EXERCISE BRIEF:
Look through the listing below for the word "unfold" and copy every line where it occurs.

MATERIALS PROVIDED:
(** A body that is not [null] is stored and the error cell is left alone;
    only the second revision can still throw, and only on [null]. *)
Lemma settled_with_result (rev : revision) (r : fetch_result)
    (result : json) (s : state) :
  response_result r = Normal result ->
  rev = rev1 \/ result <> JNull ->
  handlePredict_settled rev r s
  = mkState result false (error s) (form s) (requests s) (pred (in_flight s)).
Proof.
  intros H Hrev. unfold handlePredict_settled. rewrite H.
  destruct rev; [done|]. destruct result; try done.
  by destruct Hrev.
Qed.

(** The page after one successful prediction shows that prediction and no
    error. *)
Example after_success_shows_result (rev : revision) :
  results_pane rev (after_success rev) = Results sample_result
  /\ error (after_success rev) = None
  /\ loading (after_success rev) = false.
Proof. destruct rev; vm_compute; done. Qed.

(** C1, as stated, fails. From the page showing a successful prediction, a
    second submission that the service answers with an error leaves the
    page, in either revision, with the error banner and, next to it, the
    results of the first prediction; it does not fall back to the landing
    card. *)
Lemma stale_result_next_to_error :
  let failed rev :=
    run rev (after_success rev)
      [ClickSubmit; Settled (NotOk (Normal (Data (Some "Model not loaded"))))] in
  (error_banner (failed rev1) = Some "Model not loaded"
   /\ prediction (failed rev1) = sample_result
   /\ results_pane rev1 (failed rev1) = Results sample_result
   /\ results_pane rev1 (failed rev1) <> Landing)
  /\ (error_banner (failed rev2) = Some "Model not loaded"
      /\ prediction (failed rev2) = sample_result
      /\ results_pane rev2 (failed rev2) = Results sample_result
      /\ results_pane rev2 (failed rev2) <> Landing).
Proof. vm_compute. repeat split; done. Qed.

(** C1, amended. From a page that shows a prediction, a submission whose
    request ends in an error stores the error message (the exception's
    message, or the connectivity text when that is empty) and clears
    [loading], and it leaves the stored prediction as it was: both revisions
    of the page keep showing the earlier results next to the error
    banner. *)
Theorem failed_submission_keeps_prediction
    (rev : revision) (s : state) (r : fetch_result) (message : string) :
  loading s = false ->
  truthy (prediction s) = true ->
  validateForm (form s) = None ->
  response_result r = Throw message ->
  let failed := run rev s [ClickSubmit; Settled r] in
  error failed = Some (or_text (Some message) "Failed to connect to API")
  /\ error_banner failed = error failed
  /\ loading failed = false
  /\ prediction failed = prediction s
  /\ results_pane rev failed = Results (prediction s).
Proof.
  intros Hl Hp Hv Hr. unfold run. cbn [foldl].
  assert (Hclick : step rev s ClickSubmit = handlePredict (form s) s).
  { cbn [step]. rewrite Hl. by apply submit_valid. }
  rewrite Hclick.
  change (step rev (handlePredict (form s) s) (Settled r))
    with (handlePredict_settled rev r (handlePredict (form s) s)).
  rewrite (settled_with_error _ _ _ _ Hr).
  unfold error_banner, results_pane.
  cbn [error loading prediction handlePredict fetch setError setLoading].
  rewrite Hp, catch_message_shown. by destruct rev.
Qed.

TASK ANSWER:
  intros H Hrev. unfold handlePredict_settled. rewrite H.
  intros Hl Hp Hv Hr. unfold run. cbn [foldl].
  unfold error_banner, results_pane.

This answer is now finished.